Saved data entries:
....................
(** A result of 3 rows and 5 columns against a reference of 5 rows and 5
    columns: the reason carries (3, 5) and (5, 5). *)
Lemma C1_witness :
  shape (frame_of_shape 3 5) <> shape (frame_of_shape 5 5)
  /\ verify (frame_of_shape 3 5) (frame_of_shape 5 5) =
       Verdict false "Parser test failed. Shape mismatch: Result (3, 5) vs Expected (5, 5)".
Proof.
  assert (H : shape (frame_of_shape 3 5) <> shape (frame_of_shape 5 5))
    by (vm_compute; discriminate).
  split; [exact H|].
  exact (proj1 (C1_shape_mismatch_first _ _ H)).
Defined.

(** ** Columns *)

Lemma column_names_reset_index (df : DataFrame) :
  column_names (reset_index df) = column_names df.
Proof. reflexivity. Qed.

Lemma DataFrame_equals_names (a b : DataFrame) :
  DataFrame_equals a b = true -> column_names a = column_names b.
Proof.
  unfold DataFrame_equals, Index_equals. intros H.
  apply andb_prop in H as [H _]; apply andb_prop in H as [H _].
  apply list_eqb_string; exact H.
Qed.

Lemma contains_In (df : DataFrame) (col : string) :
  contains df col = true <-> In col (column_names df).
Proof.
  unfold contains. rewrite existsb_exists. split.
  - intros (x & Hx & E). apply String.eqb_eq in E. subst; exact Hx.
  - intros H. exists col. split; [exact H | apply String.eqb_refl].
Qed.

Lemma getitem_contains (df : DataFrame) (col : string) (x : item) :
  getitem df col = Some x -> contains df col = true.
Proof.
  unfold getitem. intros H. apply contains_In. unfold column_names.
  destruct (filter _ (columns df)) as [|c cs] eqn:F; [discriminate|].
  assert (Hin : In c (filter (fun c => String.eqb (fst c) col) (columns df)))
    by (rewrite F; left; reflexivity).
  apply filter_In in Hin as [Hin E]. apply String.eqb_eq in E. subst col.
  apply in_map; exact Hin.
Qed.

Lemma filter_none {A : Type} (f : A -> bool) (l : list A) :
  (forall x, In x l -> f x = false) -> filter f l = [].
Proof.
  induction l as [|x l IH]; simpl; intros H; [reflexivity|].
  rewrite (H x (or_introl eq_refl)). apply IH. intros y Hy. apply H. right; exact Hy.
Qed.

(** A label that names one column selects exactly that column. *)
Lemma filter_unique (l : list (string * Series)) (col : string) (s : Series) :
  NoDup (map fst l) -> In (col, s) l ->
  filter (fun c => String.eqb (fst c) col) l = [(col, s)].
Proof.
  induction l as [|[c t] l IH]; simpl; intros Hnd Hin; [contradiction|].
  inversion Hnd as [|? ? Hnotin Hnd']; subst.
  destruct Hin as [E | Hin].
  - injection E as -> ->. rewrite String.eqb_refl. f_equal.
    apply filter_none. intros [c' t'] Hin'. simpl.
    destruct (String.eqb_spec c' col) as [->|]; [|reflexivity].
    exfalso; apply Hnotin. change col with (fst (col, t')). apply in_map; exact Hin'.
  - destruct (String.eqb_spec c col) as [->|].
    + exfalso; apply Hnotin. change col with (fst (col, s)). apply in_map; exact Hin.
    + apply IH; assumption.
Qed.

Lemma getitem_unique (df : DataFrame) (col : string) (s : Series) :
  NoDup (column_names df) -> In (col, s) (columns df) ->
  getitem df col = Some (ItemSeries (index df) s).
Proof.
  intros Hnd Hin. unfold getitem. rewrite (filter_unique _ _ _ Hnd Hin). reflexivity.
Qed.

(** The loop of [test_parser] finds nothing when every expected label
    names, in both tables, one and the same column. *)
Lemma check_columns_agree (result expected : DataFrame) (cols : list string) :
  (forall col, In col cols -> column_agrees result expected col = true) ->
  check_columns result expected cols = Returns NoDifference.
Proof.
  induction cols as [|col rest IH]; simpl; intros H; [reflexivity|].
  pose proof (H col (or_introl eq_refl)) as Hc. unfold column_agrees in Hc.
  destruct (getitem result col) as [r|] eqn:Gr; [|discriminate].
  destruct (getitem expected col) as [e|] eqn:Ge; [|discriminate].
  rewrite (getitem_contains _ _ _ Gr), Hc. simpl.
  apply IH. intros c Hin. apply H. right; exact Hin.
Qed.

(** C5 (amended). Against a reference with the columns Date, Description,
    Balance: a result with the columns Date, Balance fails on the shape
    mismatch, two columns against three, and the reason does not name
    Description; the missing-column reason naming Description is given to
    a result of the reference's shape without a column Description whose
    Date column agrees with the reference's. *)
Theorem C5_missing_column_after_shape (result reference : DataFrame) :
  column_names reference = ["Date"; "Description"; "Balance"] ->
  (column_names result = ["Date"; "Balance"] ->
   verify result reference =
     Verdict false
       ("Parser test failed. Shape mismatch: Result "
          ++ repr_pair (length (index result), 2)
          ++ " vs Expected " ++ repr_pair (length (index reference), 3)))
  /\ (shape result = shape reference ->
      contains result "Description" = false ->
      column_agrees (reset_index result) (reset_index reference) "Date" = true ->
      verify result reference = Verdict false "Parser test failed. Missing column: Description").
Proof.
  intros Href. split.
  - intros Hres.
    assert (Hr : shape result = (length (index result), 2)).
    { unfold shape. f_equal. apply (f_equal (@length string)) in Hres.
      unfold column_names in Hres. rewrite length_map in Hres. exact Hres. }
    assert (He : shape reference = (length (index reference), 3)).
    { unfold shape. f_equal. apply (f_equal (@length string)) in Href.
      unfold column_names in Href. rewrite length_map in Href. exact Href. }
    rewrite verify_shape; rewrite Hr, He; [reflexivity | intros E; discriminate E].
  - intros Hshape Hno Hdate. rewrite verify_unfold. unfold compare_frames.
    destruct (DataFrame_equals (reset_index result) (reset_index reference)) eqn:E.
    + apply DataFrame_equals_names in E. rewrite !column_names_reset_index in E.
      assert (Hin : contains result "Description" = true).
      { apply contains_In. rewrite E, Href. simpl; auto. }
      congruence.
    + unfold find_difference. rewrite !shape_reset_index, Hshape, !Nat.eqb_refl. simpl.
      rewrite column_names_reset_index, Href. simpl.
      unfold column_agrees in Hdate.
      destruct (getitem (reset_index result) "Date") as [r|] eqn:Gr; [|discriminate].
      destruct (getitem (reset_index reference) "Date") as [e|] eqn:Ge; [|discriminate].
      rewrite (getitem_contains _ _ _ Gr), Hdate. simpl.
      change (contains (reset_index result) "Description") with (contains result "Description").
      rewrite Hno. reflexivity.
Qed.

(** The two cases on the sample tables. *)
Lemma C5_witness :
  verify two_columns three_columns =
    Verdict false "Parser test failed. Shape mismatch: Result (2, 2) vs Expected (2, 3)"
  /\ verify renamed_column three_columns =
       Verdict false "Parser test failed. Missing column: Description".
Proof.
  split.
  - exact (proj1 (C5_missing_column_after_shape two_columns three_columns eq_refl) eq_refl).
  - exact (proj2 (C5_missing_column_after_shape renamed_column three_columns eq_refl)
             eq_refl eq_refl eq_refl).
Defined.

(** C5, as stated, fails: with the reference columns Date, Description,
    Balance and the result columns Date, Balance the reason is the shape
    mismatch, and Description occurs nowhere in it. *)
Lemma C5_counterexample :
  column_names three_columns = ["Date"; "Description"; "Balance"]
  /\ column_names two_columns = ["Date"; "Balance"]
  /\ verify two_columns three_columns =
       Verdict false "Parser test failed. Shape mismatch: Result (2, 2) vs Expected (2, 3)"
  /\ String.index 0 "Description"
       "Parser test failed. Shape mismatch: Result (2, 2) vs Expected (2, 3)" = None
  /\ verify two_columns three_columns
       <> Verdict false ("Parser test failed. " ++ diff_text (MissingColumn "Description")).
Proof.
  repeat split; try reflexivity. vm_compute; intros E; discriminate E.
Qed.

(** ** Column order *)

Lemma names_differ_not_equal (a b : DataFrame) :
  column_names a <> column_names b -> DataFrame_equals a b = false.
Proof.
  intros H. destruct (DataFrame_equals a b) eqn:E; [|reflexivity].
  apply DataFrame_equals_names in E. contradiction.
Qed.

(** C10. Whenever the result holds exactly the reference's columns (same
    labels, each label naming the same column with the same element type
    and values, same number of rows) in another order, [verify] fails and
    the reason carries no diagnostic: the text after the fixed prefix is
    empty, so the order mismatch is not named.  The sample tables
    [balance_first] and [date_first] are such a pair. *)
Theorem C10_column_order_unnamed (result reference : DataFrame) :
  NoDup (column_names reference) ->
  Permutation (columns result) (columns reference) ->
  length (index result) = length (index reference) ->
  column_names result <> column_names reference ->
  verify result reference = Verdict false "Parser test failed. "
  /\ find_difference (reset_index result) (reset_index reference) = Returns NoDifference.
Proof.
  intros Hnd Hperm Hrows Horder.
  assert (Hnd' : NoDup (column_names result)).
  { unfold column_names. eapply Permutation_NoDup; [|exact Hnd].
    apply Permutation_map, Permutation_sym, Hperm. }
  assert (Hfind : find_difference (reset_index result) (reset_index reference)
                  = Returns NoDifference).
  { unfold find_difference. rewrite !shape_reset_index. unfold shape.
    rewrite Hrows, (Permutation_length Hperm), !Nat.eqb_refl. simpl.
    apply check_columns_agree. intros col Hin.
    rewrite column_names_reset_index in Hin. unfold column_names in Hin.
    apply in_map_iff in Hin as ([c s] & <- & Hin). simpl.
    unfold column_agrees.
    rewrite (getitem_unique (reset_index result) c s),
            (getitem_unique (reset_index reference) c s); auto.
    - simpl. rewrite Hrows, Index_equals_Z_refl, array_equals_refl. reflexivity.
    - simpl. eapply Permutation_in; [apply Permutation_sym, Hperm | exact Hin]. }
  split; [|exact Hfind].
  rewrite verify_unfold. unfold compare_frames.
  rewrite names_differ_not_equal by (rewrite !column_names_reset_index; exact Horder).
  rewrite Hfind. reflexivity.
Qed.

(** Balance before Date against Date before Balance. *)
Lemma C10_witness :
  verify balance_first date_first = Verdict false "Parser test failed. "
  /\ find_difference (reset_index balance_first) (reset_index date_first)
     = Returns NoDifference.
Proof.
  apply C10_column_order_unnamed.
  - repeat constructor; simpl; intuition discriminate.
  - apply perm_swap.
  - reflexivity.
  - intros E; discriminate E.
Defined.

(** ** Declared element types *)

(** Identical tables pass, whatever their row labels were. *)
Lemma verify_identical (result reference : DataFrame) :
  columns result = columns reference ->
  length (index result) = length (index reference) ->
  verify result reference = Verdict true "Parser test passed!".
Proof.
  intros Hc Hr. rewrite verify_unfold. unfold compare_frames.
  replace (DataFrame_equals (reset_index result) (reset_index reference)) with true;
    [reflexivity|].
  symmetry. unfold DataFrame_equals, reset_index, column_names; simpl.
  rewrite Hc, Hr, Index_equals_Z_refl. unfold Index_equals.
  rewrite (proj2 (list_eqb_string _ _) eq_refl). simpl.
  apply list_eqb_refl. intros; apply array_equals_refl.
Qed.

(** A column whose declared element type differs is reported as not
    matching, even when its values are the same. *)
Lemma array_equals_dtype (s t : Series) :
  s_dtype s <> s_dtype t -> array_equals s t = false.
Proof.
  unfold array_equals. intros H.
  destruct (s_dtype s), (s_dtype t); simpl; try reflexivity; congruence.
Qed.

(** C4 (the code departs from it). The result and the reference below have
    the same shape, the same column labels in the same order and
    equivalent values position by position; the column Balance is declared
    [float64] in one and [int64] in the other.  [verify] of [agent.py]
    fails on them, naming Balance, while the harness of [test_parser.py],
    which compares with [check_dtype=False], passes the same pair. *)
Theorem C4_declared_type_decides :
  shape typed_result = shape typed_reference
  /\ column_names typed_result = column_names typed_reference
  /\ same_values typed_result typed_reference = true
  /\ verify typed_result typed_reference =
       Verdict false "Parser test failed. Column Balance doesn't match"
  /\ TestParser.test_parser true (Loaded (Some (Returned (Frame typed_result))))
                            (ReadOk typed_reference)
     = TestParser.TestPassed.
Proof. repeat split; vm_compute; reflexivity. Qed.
....................
# TASK ITEM
Word for word, restate the lines above from the line containing "destruct (filter _" through the line containing "- destruct (String.eqb_spec", with both included and nothing else.

# RESULT FOR THIS TASK
  destruct (filter _ (columns df)) as [|c cs] eqn:F; [discriminate|].
  assert (Hin : In c (filter (fun c => String.eqb (fst c) col) (columns df)))
    by (rewrite F; left; reflexivity).
  apply filter_In in Hin as [Hin E]. apply String.eqb_eq in E. subst col.
  apply in_map; exact Hin.
Qed.

Lemma filter_none {A : Type} (f : A -> bool) (l : list A) :
  (forall x, In x l -> f x = false) -> filter f l = [].
Proof.
  induction l as [|x l IH]; simpl; intros H; [reflexivity|].
  rewrite (H x (or_introl eq_refl)). apply IH. intros y Hy. apply H. right; exact Hy.
Qed.

(** A label that names one column selects exactly that column. *)
Lemma filter_unique (l : list (string * Series)) (col : string) (s : Series) :
  NoDup (map fst l) -> In (col, s) l ->
  filter (fun c => String.eqb (fst c) col) l = [(col, s)].
Proof.
  induction l as [|[c t] l IH]; simpl; intros Hnd Hin; [contradiction|].
  inversion Hnd as [|? ? Hnotin Hnd']; subst.
  destruct Hin as [E | Hin].
  - injection E as -> ->. rewrite String.eqb_refl. f_equal.
    apply filter_none. intros [c' t'] Hin'. simpl.
    destruct (String.eqb_spec c' col) as [->|]; [|reflexivity].
    exfalso; apply Hnotin. change col with (fst (col, t')). apply in_map; exact Hin'.
  - destruct (String.eqb_spec c col) as [->|].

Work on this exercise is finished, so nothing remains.